藤原新也さんのデビュー作から最新作までを一堂に展示する大規模個展「祈り・藤原新也」が、世田谷美術館で開催される。
1970年代の初めにインドを旅し、強烈な異文化の中でもたらされた新たな視座を提示した『インド放浪』は、多くの若者の心を捉えた。その後、半世紀にわたり、見えにくい時代のカタチを写真と文章、絵画などで表してきた。
1983年に出版された『東京漂流』は、当時起きた事件から時代の病巣、裏側を語り、社会に衝撃を与えた。また、同年に発表された『メメント・モリ』は、死を通して生を語った一冊であり、本展にもその思想が貫かれている。
タイトルの「祈り」は、藤原さんの表現の根幹にある人への思いだという。本展はこれまで制作してきた作品を通し、藤原さん自身がこのテーマで物語を編んだ。会場には200点を超す写真と言葉が並ぶ。
全文書き下ろしの展覧会公式書籍 (A5判304ページ / 税込 2970円) も発売。また、会期中の12月10日には特別講演会を開く。
祈り・藤原新也
会期 2022年11月26日 (土) 〜2023年1月29日 (日)
会場 世田谷美術館 1階展示室
住所 東京都世田谷区砧公園1-2
時間 10:00~18:00 (入場は17:30まで)
休館日 月曜 (祝日の場合は翌平日)、12月29日 (木) ~1月3日 (火)
入場料 一般 1200円、65歳以上 1000円、高大生 800円、小中生 500円
問い合わせ 世田谷美術館 (TEL 03-3415-6011)
藤原新也特別講演会
日時 2022年12月10日 (土) 14:00~15:30
会場 世田谷美術館講堂
座席数 80席 (全自由席)
参加費 無料
申し込み
2022年11月26日 (土) 正午よりWEBサイトにて。

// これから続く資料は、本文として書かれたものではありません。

Lemma execute_spec {T} name caller r options (effect : ServiceExecutionContext -> EffectTools -> M DB T)
  (R : ServiceExecutionContext -> string -> string -> outcome T -> World DB -> Prop) w :
  calm w -> hostQuiet ->
  (forall requestId c p x id startedAt w1, issuedFor name caller r requestId c p x ->
     calm w1 -> later w w1 -> resolvedRefs id w1 = [] -> peek CEvidence id (w_db w) = None ->
     changed CEvidence id (Some (evidenceFor x options id startedAt Started)) (w_db w) (w_db w1) ->
     wp (effect x (toolsFor g x options id))
        (fun o w2 => calm w2 /\ after w1 w2 /\
           peek CEvidence id (w_db w2) = Some (evidenceFor x options id startedAt Started) /\
           (o_credentialRef options = None -> cleanRef (refUpdate options (resolvedRefs id w2))) /\ R x id startedAt o w2) w1) ->
  wp (execute g name caller r options effect)
     (fun o w' => calm w' /\ after w w' /\
        ((exists e, o = Throw e /\ onlyRefusal (w_db w) (w_db w')) \/
         exists requestId c p x id startedAt w2 row, issuedFor name caller r requestId c p x /\
           R x id startedAt o w2 /\ finished x options id startedAt o row /\ later w2 w' /\
           changed CEvidence id (Some row) (w_db w2) (w_db w'))) w.
Proof.
  intros Hc Hhost Heffect. eapply wp_mono; [exact (execute_full name caller r options effect R w Hc Hhost Heffect)|].
  intros o w' (Hc' & Ha & [(e & E & Hd & _)|Hran]); (split; [exact Hc'|]; split; [exact Ha|]); [left; eauto | now right].
Qed.

(** Only evidence, clocks and identifiers moved. *)
Definition evidenceOnly w w' : Prop :=
  later w w' /\ forall V (c : coll V) k, cname c <> cname CEvidence -> peek c k (w_db w') = peek c k (w_db w).

Lemma evidenceOnly_changed id o w w' :
  later w w' -> changed CEvidence id o (w_db w) (w_db w') -> evidenceOnly w w'.
Proof.
  intros Hl Hch. split; [exact Hl|]. intros V c k Hne. apply (changed_frame _ _ _ _ _ _ _ Hch).
  intros E. apply Hne. exact (f_equal fst E).
Qed.

(** The same for an effect that names no credential: seen from the other
    collections, an admitted operation is its effect. *)
Lemma execute_effect {T} name caller r options (effect : ServiceExecutionContext -> EffectTools -> M DB T)
  (R : ServiceExecutionContext -> outcome T -> World DB -> Prop) w :
  calm w -> hostQuiet ->
  (forall requestId c p x id startedAt w1, issuedFor name caller r requestId c p x ->
     calm w1 -> evidenceOnly w w1 ->
     peek CEvidence id (w_db w1) = Some (evidenceFor x options id startedAt Started) ->
     wp (effect x (toolsFor g x options id))
        (fun o w2 => calm w2 /\ after w1 w2 /\ w_resolved w2 = w_resolved w1 /\
           (forall k row, peek CEvidence k (w_db w1) = Some row -> peek CEvidence k (w_db w2) = Some row) /\
           R x o w2) w1) ->
  wp (execute g name caller r options effect)
     (fun o w' => calm w' /\ after w w' /\
        ((exists e, o = Throw e /\ onlyRefusal (w_db w) (w_db w')) \/
         exists requestId c p x w2, issuedFor name caller r requestId c p x /\ R x o w2 /\ evidenceOnly w2 w')) w.
Proof.
  intros Hc Hhost Hf.
  eapply wp_mono; [apply (execute_spec name caller r options effect (fun x _ _ o w2 => R x o w2)); [exact Hc | exact Hhost|]|].
  - intros rid c p x id st w1 Hi Hc1 Hl1 Hnil Hn Hch.
    pose proof (changed_hit _ _ _ _ _ Hch) as Hrow.
    eapply wp_mono; [apply (Hf rid c p x id st w1 Hi Hc1 (evidenceOnly_changed _ _ _ _ Hl1 Hch) Hrow)|].
    intros o w2 (Hc2 & Ha2 & Hres & Hkeep & HR). split; [exact Hc2|]. split; [exact Ha2|].
    split; [apply Hkeep, Hrow|]. unfold resolvedRefs. rewrite Hres. unfold resolvedRefs in Hnil. rewrite Hnil.
    split; [unfold refUpdate; intros ->; exact I | exact HR].
  - intros o w' (Hc' & Ha' & [Hr|(rid & c & p & x & id & st & w2 & row & Hi & HR & _ & Hl2 & Hch)]);
      (split; [exact Hc'|]; split; [exact Ha'|]); [now left|].
    right. exists rid, c, p, x, w2. split; [exact Hi|]. split; [exact HR|]. eapply evidenceOnly_changed; eassumption.
Qed.

(** A refusal is not seen from the other collections. *)
Lemma onlyRefusal_frame db db' : onlyRefusal db db' ->
  forall V (c : coll V) k, cname c <> cname CEvidence -> peek c k db' = peek c k db.
Proof.
  intros [->|(id & row & Hch & _)] V c k Hne; [reflexivity|]. apply (changed_frame _ _ _ _ _ _ _ Hch).
  intros E. apply Hne. exact (f_equal fst E).
Qed.

(** ** Durable principals *)

(** The evidence that makes a durable principal an identity. *)
Definition attestedBy (durable : option DurablePrincipal) (caps : list string) (db : DB) : Prop :=
  exists d by_ k row, durable = Some d /\ dp_authorizedBy d = Some by_ /\ by_ <> "" /\
    peek CEvidence k db = Some row /\ e_decisionId row = Some by_ /\ e_decision row = Allow /\
    e_application row = g_application g /\ e_tenantId row = dp_tenantId d /\
    e_principalId row = dp_principalId d /\ e_principalType row = dp_principalType d /\
    e_delegationId row = dp_delegationId d /\ In (e_capability row) caps /\
    (e_outcome row = Started \/ e_outcome row = Succeeded).

Lemma attests_spec d caps row :
  attests g d caps row = true <->
  e_decision row = Allow /\ e_application row = g_application g /\ e_tenantId row = dp_tenantId d /\
  e_principalId row = dp_principalId d /\ e_principalType row = dp_principalType d /\
  e_delegationId row = dp_delegationId d /\ In (e_capability row) caps /\
  (e_outcome row = Started \/ e_outcome row = Succeeded).
Proof.
  unfold attests. rewrite !andb_true_iff, orb_true_iff, !bool_decide_eq_true, !String.eqb_eq, oeqb_true,
    existsb_exists.
  split.
  - intros (((((((? & ?) & ?) & ?) & ?) & ?) & (c & Hc & E)) & ?).
    apply String.eqb_eq in E. subst c. auto 10.
  - intros (? & ? & ? & ? & ? & ? & ? & ?). repeat split; try assumption.
    exists (e_capability row). split; [assumption | apply String.eqb_refl].
Qed.

Lemma attest_spec durable caps w :
  quiet w ->
  wp (attest g durable caps) (fun o w' => w' = w /\
    (o = Ok tt <-> attestedBy durable caps (w_db w)) /\
    match o with Ok _ => True | Throw e => hasCode DENIED e = true end) w.
Proof.
  intros Hq. unfold attest.
  destruct durable as [d|];
    [|apply wp_throw; split; [reflexivity|]; split; [|reflexivity];
      split; [discriminate | intros (? & ? & ? & ? & E & _); discriminate E]].
  destruct (ifPresent (dp_authorizedBy d)) as [by_|] eqn:Eb.
  - assert (dp_authorizedBy d = Some by_ /\ by_ <> "") as [Hby Hne].
    { unfold ifPresent in Eb. destruct (dp_authorizedBy d) as [s|]; [|discriminate].
      destruct (truthy s) eqn:Et; [|discriminate]. injection Eb as ->.
      split; [reflexivity | now apply truthy_spec]. }
    apply wp_bind, wp_find; [exact Hq|]. intros l Hl.
    destruct (existsb (attests g d caps) l) eqn:Ex.
    + apply wp_ret. split; [reflexivity|]. split; [|exact I]. split; [|reflexivity]. intros _.
      apply existsb_exists in Ex as (row & Hrow & Ha). apply list_elem_of_In in Hrow.
      apply (enumerates_in _ _ _ _ _ Hl) in Hrow as (k & Hk & Hd). apply oeqb_true in Hd.
      apply attests_spec in Ha. exists d, by_, k, row. tauto.
    + apply wp_throw. split; [reflexivity|]. split; [|reflexivity]. split; [discriminate|].
      intros (d' & by' & k & row & [= <-] & Hby' & _ & Hk & Hd & Ha).
      rewrite Hby in Hby'. injection Hby' as <-.
      apply not_true_iff_false in Ex. exfalso. apply Ex, existsb_exists. exists row.
      split; [|apply attests_spec; tauto].
      apply list_elem_of_In, (enumerates_in _ _ _ _ _ Hl). exists k.
      split; [exact Hk | now apply oeqb_true].
  - apply wp_throw. split; [reflexivity|]. split; [|reflexivity]. split; [discriminate|].
    intros (d' & by' & _ & _ & [= <-] & Hby' & Hne & _). exfalso.
    unfold ifPresent in Eb. rewrite Hby' in Eb. apply truthy_spec in Hne. rewrite Hne in Eb. discriminate.
Qed.

(** The row of an effect that returned attests the durable principal its
    records carry. *)
Lemma finished_attests {T} name p r requestId c p' x options id startedAt (a : T) row delegation caps (db : DB) :
  issuedFor name (CVerified p) r requestId c p' x ->
  finished x options id startedAt (Ok a) row -> peek CEvidence id db = Some row -> In name caps ->
  ifPresent (match attribute r "delegationId" with Some d => Some d | None => vp_delegationId p end)
    = ifPresent (match delegation with Some _ => delegation | None => vp_delegationId p end) ->
  attestedBy (Some (toDurablePrincipal p delegation (Some (a_decisionId (x_authorization x))))) caps db.
Proof.
  intros Hi (at_ & ref & v & ->) Hrow Hname Hdel. destruct Hi as [Had Hxp Hxa Hxt Hxc _ Hxr _ Hxd _].
  pose proof Had as (Hcap & _ & [= <-] & _ & Htenant & _).
  unfold attestedBy. do 4 eexists. split; [reflexivity|]. cbn -[applyUpdate].
  split; [rewrite (proj2 (truthy_spec _) Hxd); reflexivity|]. split; [exact Hxd|].
  split; [exact Hrow|]. cbn. rewrite Hxa, Hxt, Hxc, (capability_name _ _ Hcap), Hxp.
  repeat split; auto. unfold effectiveDelegation. rewrite Hxr, Hxp. exact Hdel.
Qed.

(** ** Contexts and credentials *)

Lemma assertContext_expired x cap tenant now now' :
  assertExecutionContext (Issued x) cap tenant now = Ok x -> dateLe (x_expiresAt x) now' = true ->
  exists e, assertExecutionContext (Issued x) cap tenant now' = Throw e /\ hasCode DENIED e = true.
Proof.
  unfold assertExecutionContext. intros Hok ->. do 2 (case_match; [discriminate|]).
  eexists. split; reflexivity.
Qed.

Lemma consume_once value cap tenant w w' x w2 :
  consumeExecutionContext value cap tenant w = (w', Ok x) ->
  x_identity x ∈ w_consumed w2 ->
  exists w3 e, consumeExecutionContext value cap tenant w2 = (w3, Throw e) /\ hasCode DENIED e = true.
Proof.
  unfold consumeExecutionContext. intros E Hc. inv_run.
  assert (x = a0) as -> by (destruct a1; inv_run; congruence).
  pose proof Hm0 as Hctx. apply assertContext_spec in Hctx as (-> & _).
  unfold mbind at 1, M_bind at 1, systemMs. unfold mbind at 1, M_bind at 1, ofOutcome.
  destruct (dateLe (x_expiresAt a0) (w_system w2 (w_systick w2))) eqn:El.
  - destruct (assertContext_expired _ _ _ _ _ Hm0 El) as (e & -> & He). eauto.
  - assert (assertExecutionContext (Issued a0) cap tenant (w_system w2 (w_systick w2)) = Ok a0) as ->.
    { apply assertContext_spec in Hm0 as (_ & H1 & H2 & _). apply assertContext_spec. auto. }
    unfold ask, mbind, M_bind. cbn. rewrite bool_decide_eq_true_2 by exact Hc.
    eexists; eexists; split; reflexivity.
Qed.

Lemma withCredential_unauthorized {T} x ref purpose (use : ResolvedSecret -> M DB T) provider w :
  attribute (x_resource x) "credentialRef" <> Some ref \/
    dateLe (x_expiresAt x) (w_clock w (w_tick w)) = true ->
  exists e, withCredential g (Issued x) ref purpose use provider w
    = (w <| w_tick := S (w_tick w) |>, Throw e) /\ hasCode DENIED e = true.
Proof.
  intros Hno. unfold withCredential, mbind, M_bind, nowMs, ofOutcome, assertExecutionContext.
  cbn [ownCapability]. rewrite String.eqb_refl. cbn [negb].
  destruct (dateLe (x_expiresAt x) (w_clock w (w_tick w))) eqn:El.
  - eexists. split; reflexivity.
  - destruct Hno as [Hno|]; [|discriminate].
    destruct (oeqb _ (Some ref)) eqn:Eo; [apply oeqb_true in Eo; contradiction|].
    eexists. split; reflexivity.
Qed.
End facts.

(** ** Custody failures are rebuilt from fixed text *)

(** Every message a failing custody write can produce. *)
Definition custodyMessages : list string :=
  app (map (fun c => "Credential custody refused the request (" ++ codeName c ++ ")")
    [DENIED; AUTHORITY_UNAVAILABLE; AUTHORIZATION_TIMEOUT; INVALID_REQUEST; PROVIDER_ERROR; UNAUTHENTICATED; NOT_FOUND])
  (map errorMessage [readOnly "" None false; secretFailure "" None; secretFailure "" (Some "tenant_mismatch");
    secretFailure "" (Some "secret_revoked"); secretFailure "" (Some "secret_not_found")]).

電話でも若干数の予約を受け付ける。
https://www.setagayaartmuseum.or.jp/event/detail.php?id=ev01009
藤原新也 (Shinya Fujiwara)
1944年、福岡県門司市 (現・北九州市) 生まれ。東京藝術大学絵画科油画専攻に入学後、アジア各地を旅し1972年に処女作『インド放浪』を発表。第3回木村伊兵衛写真賞、第23回毎日芸術賞を受賞。著書に『全東洋街道』『東京漂流』『メメント・モリ』『アメリカ』『渋谷』『コスモスの影にはいつも誰かが隠れている』『日々の一滴』など。写真集に『少年の港』『千年少女』『花音女』『神の島 沖ノ島』(共著) などがある。